4.5 billion years, eh? That's absolutely shocking. It just gets worse though. Most of the isotopes we deal with have infinite half-lives! I think I'll go curl up and shiver in the corner now.
Natural uranium is only very mildly radioactive, quite safe to hold in your hand. It is common throughout the earth's crust, the concentration rarely dropping below 2ppm. You probably have several grams at least in the top metre of soil in your back yard.
The civilian nuclear power industry in the US is not heavily subsidised. Quite the contrary, it pays millions in tax to your government each year (far more than it's ever recieved).
What do you mean by 'dewatered'? I haven't come across that term before.
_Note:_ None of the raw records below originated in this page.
Lemma ns_page_spec s rsv sqid stime lpn latest k n clk t :
  ns_ok s (k + 1) n -> 0 <= k -> 0 <= lpn -> lpn / nr_parts n < tt_pgs s ->
  exists latest' t' n', ns_page rsv sqid stime (nr_parts n) lpn latest clk t n = Ok (latest', t', n') /\
    ns_wrote s sqid k [lpn] latest latest' n n'.
Proof.
  intros N Hk Hl Hr. pose proof N as [N1 N2 N3 N4]. destruct (ns_get _ _ _ lpn N) as [f Hf].
  destruct (N3 _ _ Hf) as (F & Hs & Hslack). set (i := lpn mod nr_parts n) in *. set (l := lpn / nr_parts n) in *.
  pose proof (shared_flow n f F N4) as Fs. set (g := with_shared n f) in *.
  assert (0 <= l < tt_pgs (spp g)) as Hlr by (change (spp g) with (spp f); rewrite Hs; split; [apply Z.div_pos|]; lia).
  assert (spare g + 1 <= slack g) as Hsl by (change (spare f + 1 <= slack f); lia).
  pose proof (ppl_pos _ (fb_geo _ _ _ (ci_base _ (fl_inv _ Fs))) SLC_MODE) as Hp.
  pose proof (room_range g SLC_MODE (fl_inv _ Fs)) as Hrm.
  destruct (write_one_page_spec rsv stime l g clk t (fl_inv _ Fs) Hlr) as (r & t1 & f1 & E1 & W).
  { pose proof (fl_free _ Fs). unfold space. nia. }
  destruct (write_credit_spec rsv l g f1 clk t1 Fs Hlr Hsl W) as (t2 & f2 & E2 & D).
  pose proof (run_part i _ n f clk t _ _ _ Hf E1) as R1.
  set (ops := match r with Some (z, size) => [Nvme.mk_internal sqid z size] | None => [] end).
  set (latest' := match r with Some (z, _) => Z.max z latest | None => latest end).
  set (n1 := fold_left ns_post ops (put_part n i f1)).
  assert (Hn1 : zget (ftls n1) i = Some f1).
  { unfold n1, ops. destruct r as [[]|]; by eapply put_part_get. }
  pose proof (run_part i (write_credit rsv) n1 f1 clk t1 tt t2 f2 Hn1) as R2.
  unfold n1 in R2 at 1. rewrite put_part_shared in R2. specialize (R2 E2).
  exists latest', t2, (put_part n1 i f2). split.
  { unfold ns_page. fold i l. rewrite (run_bind _ _ _ _ _ _ _ _ R1).
    destruct r as [[z size]|]; cbn [ops fold_left] in n1; rewrite ?run_bind_assoc, ?run_modify, run_ret;
      fold n1; rewrite (run_bind _ _ _ _ _ _ _ _ R2); done. }
  assert (Hparts : ftls (put_part n1 i f2) = zset (ftls n) i f2).
  { assert (ftls n1 = zset (ftls n) i f1) as H1 by (unfold n1, ops; by destruct r as [[]|]).
    cbn. rewrite H1. unfold zset. case_match; [done|]. apply list_insert_insert_eq. }
  assert (Hnr : nr_parts (put_part n1 i f2) = nr_parts n) by (unfold n1, ops; by destruct r as [[]|]).
  assert (Hget : forall j, zget (ftls (put_part n1 i f2)) j = if decide (i = j) then Some f2 else zget (ftls n) j).
  { intros j. rewrite Hparts, zget_zset; [done|]. by eapply zget_range. }
  pose proof (pd_flow _ _ _ D) as F2. pose proof (pd_spp _ _ _ D) as Hs2.
  split; try done.
  - split.
    + rewrite Hnr, Hparts, length_zset. done.
    + by rewrite Hnr.
    + intros j h Hj. rewrite Hget in Hj. case_decide as Hij.
      * injection Hj as <-. split; [done|]. split; [by rewrite Hs2|]. rewrite (spare_spp _ _ Hs2).
        pose proof (pd_slack _ _ _ D) as H. change (slack g) with (slack f) in H. change (spare g) with (spare f). lia.
      * destruct (N3 _ _ Hj) as (? & ? & ?). split_and!; [done|done|lia].
    + apply (Ssd.to_pcie _ (fb_timing _ _ _ (ci_base _ (fl_inv _ F2)))).
  - unfold n1, ops. by destruct r as [[]|].
  - apply (pd_wb _ _ _ D).
  - unfold latest'. destruct r as [[]|]; lia.
  - exists ops. split; [unfold n1, ops; destruct r as [[]|]; cbn; by rewrite ?app_nil_r|].
    unfold ops, latest'. destruct r as [[]|]; [|constructor]. constructor; [|constructor]. cbn. lia.
  - intros x. unfold ns_mapped. rewrite Hnr, Hget, list_elem_of_singleton.
    destruct (decide (i = x mod nr_parts n)) as [Ei|Ei]; [|split; [naive_solver|intros [->|H]; naive_solver]].
    rewrite <- Ei. split.
    + intros (h & [= <-] & Hm). apply (pd_dom _ _ _ D) in Hm as [Hm|Hm]; [left|right; by exists f].
      by apply (same_slot (nr_parts n)).
    + intros [->|(h & Hh & Hm)]; (exists f2; split; [done|]); apply (pd_dom _ _ _ D); [by left|].
      rewrite Hf in Hh. injection Hh as <-. by right.
Qed.

(** *** A list of pages *)
Lemma write_lpns_cons rsv sqid stime parts lpn lpns latest clk t n :
  write_lpns rsv sqid stime parts (lpn :: lpns) latest clk t n =
  bind (ns_page rsv sqid stime parts lpn latest) (fun latest => write_lpns rsv sqid stime parts lpns latest) clk t n.
Proof.
  unfold ns_page. cbn [write_lpns]. unfold bind, modify, ret.
  destruct (on_part _ (write_one_page _ _ _) clk t n) as [[[[[z size]|] t1] n1]|]; [..|done];
    by destruct (on_part _ (write_credit _) _ _ _) as [[[]]|].
Qed.

Lemma write_lpns_spec s rsv sqid stime lpns : forall latest k n clk t,
  ns_ok s (k + zlen lpns) n -> 0 <= k -> (forall x, x ∈ lpns -> 0 <= x /\ x / nr_parts n < tt_pgs s) ->
  exists latest' t' n', write_lpns rsv sqid stime (nr_parts n) lpns latest clk t n = Ok (latest', t', n') /\
    ns_wrote s sqid k lpns latest latest' n n'.
Proof.
  induction lpns as [|x lpns IH]; intros latest k n clk t N Hk Hr.
  - exists latest, t, n. split; [done|]. split; try done.
    + cbn in N. by rewrite Z.add_0_r in N.
    + exists []. by rewrite app_nil_r.
    + intros lpn. set_solver.
  - destruct (Hr x) as [Hx0 Hx]; [by left|].
    destruct (ns_page_spec s rsv sqid stime x latest (k + zlen lpns) n clk t) as (l1 & t1 & n1 & E1 & [A1 A2 A3 A4 A5 A6 A7]).
    { cbn in N. by replace (k + _ + 1) with (k + Z.of_nat (Datatypes.S (length lpns))) by lia. } { lia. } { done. } { done. }
    destruct (IH l1 k n1 clk t1 A1 Hk) as (l2 & t2 & n2 & E2 & [B1 B2 B3 B4 B5 B6 B7]).
    { intros y Hy. rewrite A2. apply Hr. by right. }
    exists l2, t2, n2. rewrite write_lpns_cons, (run_bind _ _ _ _ _ _ _ _ E1), <- A2. split; [done|]. split; try congruence; [lia| |].
    + destruct A6 as (o1 & Ho1 & F1), B6 as (o2 & Ho2 & F2). exists (o1 ++ o2). split; [by rewrite Ho2, Ho1, app_assoc|].
      apply Forall_app. split; [|done]. eapply Forall_impl; [exact F1|]. cbn. intros o [? ?]. split; [done|lia].
    + intros y. rewrite B7, A7. set_solver.
Qed.

(** *** The command *)
Lemma elem_lpn_range a b step x : 0 < step ->
  x ∈ lpn_range a b step <-> exists i, 0 <= i /\ x = a + i * step /\ x <= b.
Proof.
  intros Hs. unfold lpn_range, zseq. rewrite list_elem_of_fmap. split.
  - intros (i & -> & Hi). rewrite elem_of_seqZ in Hi. exists i. split; [lia|]. split; [done|].
    assert (i <= (b - a) / step) by lia. assert (i * step <= b - a); [|lia].
    etrans; [apply Z.mul_le_mono_nonneg_r; [lia|done]|]. rewrite Z.mul_comm. by apply Z.mul_div_le.
  - intros (i & Hi & -> & Hle). exists i. split; [done|]. rewrite elem_of_seqZ. split; [done|].
    assert (i <= (b - a) / step); [|lia]. apply Z.div_le_lower_bound; lia.
Qed.

Lemma length_lpn_range a b : zlen (lpn_range a b 1) = Z.max 0 (b - a + 1).
Proof. unfold lpn_range, zseq. rewrite length_fmap, length_seqZ, Z.div_1_r. lia. Qed.

(** The requested pages. *)
Definition rq_lpns (s : ssdparams) (c : Nvme.nvme_rw_command) : list Z := lpn_range (start_lpn_of s c) (end_lpn_of s c) 1.

(** A write inside the device that is larger than the whole write buffer. *)
Definition oversized (s : ssdparams) (n : conv_ns) (c : Nvme.nvme_rw_command) : bool :=
  (end_lpn_of s c / nr_parts n <? tt_pgs s) && (Ssd.size (shared_write_buffer n) <? LBA_TO_BYTE (nr_lba_of c)).

Inductive write_result (s : ssdparams) (k : Z) (rq : Nvme.nvmev_request) (rt : Nvme.nvmev_result) (n : conv_ns) :
    bool * Nvme.nvmev_result -> conv_ns -> Prop :=
| Write_out_of_range :
    tt_pgs s <= end_lpn_of s (Nvme.cmd rq) / nr_parts n -> write_result s k rq rt n (false, rt) n
| Write_no_buffer :
    end_lpn_of s (Nvme.cmd rq) / nr_parts n < tt_pgs s ->
    Ssd.remaining (shared_write_buffer n) < LBA_TO_BYTE (nr_lba_of (Nvme.cmd rq)) -> write_result s k rq rt n (false, rt) n
| Write_done start latest n' :
    end_lpn_of s (Nvme.cmd rq) / nr_parts n < tt_pgs s ->
    LBA_TO_BYTE (nr_lba_of (Nvme.cmd rq)) <= Ssd.remaining (shared_write_buffer n) ->
    ns_wrote s (Nvme.sq_id rq) k (rq_lpns s (Nvme.cmd rq)) start latest
      (ns_set_wbuf n (Ssd.mk_buffer (Ssd.size (shared_write_buffer n))
        (Ssd.remaining (shared_write_buffer n) - LBA_TO_BYTE (nr_lba_of (Nvme.cmd rq))))) n' ->
    write_result s k rq rt n
      (true, Nvme.mk_result Nvme.NVME_SC_SUCCESS
        (if negb (Z.land (Nvme.control (Nvme.cmd rq)) Nvme.NVME_RW_FUA =? 0) || negb (write_early_completion s)
         then latest else start)) n'.

Lemma ns_ok_le s k k' n : ns_ok s k n -> k' <= k -> ns_ok s k' n.
Proof. intros [H1 H2 H3 H4] H. split; try done. intros i f Hf. destruct (H3 i f Hf) as (? & ? & ?). split_and!; [done|done|lia]. Qed.

Lemma ns_ok_wbuf s k n wb : ns_ok s k n -> ns_ok s k (ns_set_wbuf n wb).
Proof. intros []. by split. Qed.

Lemma set_wbuf_id n : ns_set_wbuf n (shared_write_buffer n) = n.
Proof. by destruct n. Qed.

(** The transfer into the write buffer takes PCIe time only. *)
Lemma wbuf_xfer_spec s k req len n clk t :
  ns_ok s k n -> exists z t' n',
    on_part 0 (zoom_ssd (Ssd.ssd_advance_write_buffer req len)) clk t n = Ok (z, t', n') /\
    ns_ok s k n' /\ nr_parts n' = nr_parts n /\ ns_csi n' = ns_csi n /\ outbox n' = outbox n /\
    shared_write_buffer n' = shared_write_buffer n /\ (forall x, ns_mapped n' x <-> ns_mapped n x).
Proof.
  intros N. pose proof N as [N1 N2 N3 N4]. destruct (zget_Some (ftls n) 0) as [f Hf]; [lia|].
  destruct (N3 _ _ Hf) as (F & Hs & Hsl). pose proof (shared_flow n f F N4) as Fs. set (g := with_shared n f) in *.
  destruct (Ssd.ssd_advance_pcie_hoare (fun x => exists m, x = Ssd.set_pcie (ssd g) m /\ ChannelModel.chmodel_wf m)
    (u64 (u64 (req + fw_wbuf_lat0 (sp (ssd g))) + fw_wbuf_lat1 (sp (ssd g)) * DIV_ROUND_UP len (KB 4))) len) with
    (c := clk) (t := t) (s := ssd g) as (z & t' & s' & E & (m & -> & Hm)).
  { intros x m (m0 & -> & _) Hm. exists m. split; [|done]. by destruct (ssd g). }
  { intros x (m0 & -> & Hm). done. }
  { exists (Ssd.pcie (ssd g)). split; [by destruct (ssd g)|apply N4]. }
  assert (zoom_ssd (Ssd.ssd_advance_write_buffer req len) clk t g = Ok (z, t', set_ssd g (Ssd.set_pcie (ssd g) m))) as E'.
  { unfold zoom_ssd, zoom, Ssd.ssd_advance_write_buffer, bind, gets. by rewrite E. }
  set (f' := set_ssd g _) in *. exists z, t', (put_part n 0 f'). split; [by apply run_part with f|].
  assert (Hget : forall j, zget (ftls (put_part n 0 f')) j = if decide (0 = j) then Some f' else zget (ftls n) j).
  { intros j. apply zget_zset. lia. }
  assert (flow_ok f') as F'.
  { pose proof (shared_flow (ns_set_parts n [] m (shared_write_buffer n)) f F Hm) as H. exact H. }
  split_and!; try done.
  - split; [change (nr_parts n = zlen (zset (ftls n) 0 f')); by rewrite length_zset|done| |done]. intros j h Hj. rewrite Hget in Hj. case_decide; [|by apply N3 with j].
    injection Hj as <-. split; [done|]. split; [done|]. exact Hsl.
  - intros x. unfold ns_mapped. rewrite Hget. change (nr_parts (put_part n 0 f')) with (nr_parts n).
    case_decide as Hx; [|done]. rewrite <- Hx, Hf. split; intros (h & [= <-] & Hm'); eexists; (split; [done|]); done.
Qed.

Lemma u64_nonneg x : 0 <= u64 x.
Proof. apply u64_range. Qed.

(** A write larger than the buffer runs into the assertion of [buffer_allocate]. *)
Lemma conv_write_oversized s k rsv rq rt n clk t :
  ns_ok s k n -> oversized s n (Nvme.cmd rq) = true -> conv_write rsv rq rt clk t n = Err BugOn.
Proof.
  intros N H. apply andb_prop in H as [H1 H2]. pose proof N as [N1 N2 N3 N4]. destruct (zget_Some (ftls n) 0) as [f Hf]; [lia|].
  destruct (N3 _ _ Hf) as (F & Hs & _). pose proof (fb_geo _ _ _ (ci_base _ (fl_inv _ F))) as G. rewrite Hs in G.
  pose proof (geo_secs _ G) as Hsecs.
  unfold conv_write. rewrite run_get. unfold first_part. rewrite (run_bind _ _ _ _ _ f t n).
  2:{ rewrite run_get. unfold lift. by rewrite (proj2 (aget_ok _ _ _) Hf). }
  rewrite Hs. replace (secs_per_pg s =? 0) with false by lia. replace (nr_parts n =? 0) with false by lia. cbn [orb].
  replace (tt_pgs s <=? end_lpn_of s (Nvme.cmd rq) / nr_parts n) with false by lia.
  unfold bind, update_get, Ssd.buffer_allocate, rassert. replace (_ <=? Ssd.size _) with false by lia. done.
Qed.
Honestly, anon, you post an ignorant comment like that on a site packed with nuclear industry professionals and expect to be taken seriously... sounds like you've been getting your information from Harvey Wasserman. I encourage you to try getting some information from more credible sources.
Additionally, I am ASTONISHED at the abject IGNORANCE and STUPIDITY with respect to Uranium. Poster "Finrod" is absolutely correct - an "infinitely long" half-life nuclide would be stable.
The longer the half-life the LESS radioactive a nuclide is. I don't know how the previous poster that is concerned about the 4.5 Billion year half-life ever made it out of high school with such a defective understanding of science.
Poster "Finrod" is also correct in blasting the popular myth that nuclear power in the USA is heavily "subsidized". The anti-nukes have been telling that lie for decades.
I applaud President-Elect Obama for his choice of Dr Steven Chu.
Dr. Chu's signature can be seen on the following document from the Directors of the national laboratories:
http://www.ne.doe.gov/pdfFiles/rpt_
SustainableEnergyFuture_Aug2008.pdf
a. going back to the trees (not happening)
b. global meltdown (1 - 3 bn die)
The constant hawing and hedging that seems to come from certain areas of my party about nuclear power has made me very anxious about whether Obama was going to pick somebody who was going to be able to make the correct choices - e.g. the nuclear option - as to getting to zero carbon and energy sustainability.
Now that I've learned more about Mr. Chu, this doesn't seem to be much of an issue at all. Assuming that Chu can put his team together the way that he wants, I think that the Obama Administration will have a policy of increasing, rather than going status quo with the supply of nuclear power.
This is a Good Thing, especially if we can get development funding going for the GenIV concepts, new small nuclear concepts (Hyperion, 4S, and others), and, ultimately, the IFR.